All lines from the first line of the material up to and including the line with "intros q Hin%HQ." must be copied exactly, and no others.
*** Begin section ***
Lemma wf_prepared s s' th deadline :
  wf Current s -> threads s !! bmk_current s = Some th -> tb th 10 = false ->
  prepared s s' th deadline -> wf Current s'.
Proof.
  intros Hwf Ht Hp (Es & Etq & Ez & Er & _ & Ec & _ & _ & Hq).
  pose proof (wf_flags _ _ Hwf _ th Ht) as Hok. unfold mode_of in Hok. rewrite decide_True in Hok by done.
  set (t := bmk_current s) in *.
  assert (tb th 0 = false /\ tb th 1 = false /\ tb th 2 = false /\ tb th 3 = true /\ tb th 9 = false)
    as (E0 & E1 & E2 & E3 & E9).
  { unfold th_ok in Hok. rewrite Hp in Hok. destruct (tb th 0), (tb th 1), (tb th 2), (tb th 3), (tb th 9); done. }
  pose proof (fun q => wf_in Current s q t th Hwf Ht) as HQ.
  assert (forall q, t ∉ queue s q) as Hnin.
  { intros q Hin%HQ. destruct q; cbn [qbit] in Hin; congruence. }
  pose proof (Hnin QTime) as HnT. pose proof (Hnin QBlock) as HnB. cbn [queue] in HnT, HnB.
  assert (forall x, x <> t -> wk s' x = wk s x) as Hwk.
  { intros x Hx. rewrite (wk_put s s' t (prepared_thread deadline th)) by done. by rewrite decide_False. }
  assert (wk s' t = deadline) as Hwt.
  { rewrite (wk_put s s' t (prepared_thread deadline th)) by done. by rewrite decide_True. }
  set (isb := deadline =? BMK_SCHED_BLOCK_INFTIME) in *.
  assert (tb (prepared_thread deadline th) 0 = false /\ tb (prepared_thread deadline th) 1 = negb isb /\
    tb (prepared_thread deadline th) 2 = isb /\ tb (prepared_thread deadline th) 3 = true /\
    tb (prepared_thread deadline th) 9 = false /\ tb (prepared_thread deadline th) 10 = true)
    as (B0 & B1 & B2 & B3 & B9 & B10).
  { unfold prepared_thread. fold isb. destruct isb; tb_simpl; rewrite ?E0, ?E1, ?E2, ?E3, ?E9; done. }
  assert (forall q x, x <> t -> x ∈ queue s' q <-> x ∈ queue s q) as Hqx.
  { intros q x Hx. destruct q; cbn [queue]; rewrite ?Er, ?Ez; try done; destruct isb.
    - by destruct Hq as [_ ->].
    - destruct Hq as (_ & l1 & l2 & -> & -> & _). rewrite !elem_of_app, elem_of_cons. tauto.
    - destruct Hq as [-> _]. rewrite elem_of_app, list_elem_of_singleton. tauto.
    - by destruct Hq as [-> _]. }
  eapply (wf_update Current Current s s' t th); try done.
  - by rewrite B9, E9.
  - intros q. destruct q; cbn [queue qbit]; rewrite ?B0, ?B1, ?B2, ?B9, ?Er, ?Ez.
    + split; [intros Hin; by apply (Hnin QRun) in Hin | done].
    + destruct isb; cbn [negb].
      * destruct Hq as [_ ->]. split; [intros Hin; by apply HnT in Hin | done].
      * destruct Hq as (_ & l1 & l2 & _ & -> & _). split; [done |]. intros _.
        apply elem_of_app. right. by left.
    + destruct isb.
      * destruct Hq as [-> _]. split; [done |]. intros _. apply elem_of_app. right. by left.
      * destruct Hq as [-> _]. split; [intros Hin; by apply HnB in Hin | done].
    + split; [intros Hin; by apply (Hnin QZombie) in Hin | done].
  - intros q. pose proof (wf_nd _ _ Hwf q) as Hn. destruct q; cbn [queue] in *; rewrite ?Er, ?Ez; try done; destruct isb.
    + by destruct Hq as [_ ->].
    + destruct Hq as (_ & l1 & l2 & E & -> & _). rewrite E in Hn, HnT.
      rewrite <- Permutation_middle. by constructor.
    + destruct Hq as [-> _]. apply NoDup_app. split; [done |]. split; [| apply NoDup_singleton].
      intros x Hx ->%list_elem_of_singleton. done.
    + by destruct Hq as [-> _].
  - unfold th_ok. rewrite B0, B1, B2, B3, B9, B10. unfold mode_of. rewrite decide_True by done. by destruct isb.
  - by left.
  - destruct isb.
    + destruct Hq as [_ ->]. eapply ss_ext; [apply Hwf |]. cbn. intros x y Hx Hy.
      rewrite !Hwk; [done | |]; by intros ->.
    + destruct Hq as (_ & l1 & l2 & E & -> & H1 & H2). rewrite E in HnT.
      pose proof (wf_sorted _ _ Hwf) as Hs. rewrite E in Hs.
      assert (forall x, x ∈ l1 ++ l2 -> wk s' x = wk s x) as Hwk' by (intros x Hx; apply Hwk; by intros ->).
      apply ss_insert.
      * eapply ss_ext; [exact Hs |]. cbn. intros x y Hx Hy. by rewrite !Hwk'.
      * intros x Hx. rewrite Hwt, Hwk' by (apply elem_of_app; by left). auto.
      * intros x Hx. rewrite Hwt, Hwk' by (apply elem_of_app; by right). specialize (H2 x Hx). lia.
  - rewrite B1. intros Hn. cbn. subst isb. destruct (Z.eqb_spec deadline BMK_SCHED_BLOCK_INFTIME); done.
Qed.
*** End section ***
• Answer below:
Lemma wf_prepared s s' th deadline :
  wf Current s -> threads s !! bmk_current s = Some th -> tb th 10 = false ->
  prepared s s' th deadline -> wf Current s'.
Proof.
  intros Hwf Ht Hp (Es & Etq & Ez & Er & _ & Ec & _ & _ & Hq).
  pose proof (wf_flags _ _ Hwf _ th Ht) as Hok. unfold mode_of in Hok. rewrite decide_True in Hok by done.
  set (t := bmk_current s) in *.
  assert (tb th 0 = false /\ tb th 1 = false /\ tb th 2 = false /\ tb th 3 = true /\ tb th 9 = false)
    as (E0 & E1 & E2 & E3 & E9).
  { unfold th_ok in Hok. rewrite Hp in Hok. destruct (tb th 0), (tb th 1), (tb th 2), (tb th 3), (tb th 9); done. }
  pose proof (fun q => wf_in Current s q t th Hwf Ht) as HQ.
  assert (forall q, t ∉ queue s q) as Hnin.
  { intros q Hin%HQ. destruct q; cbn [qbit] in Hin; congruence. }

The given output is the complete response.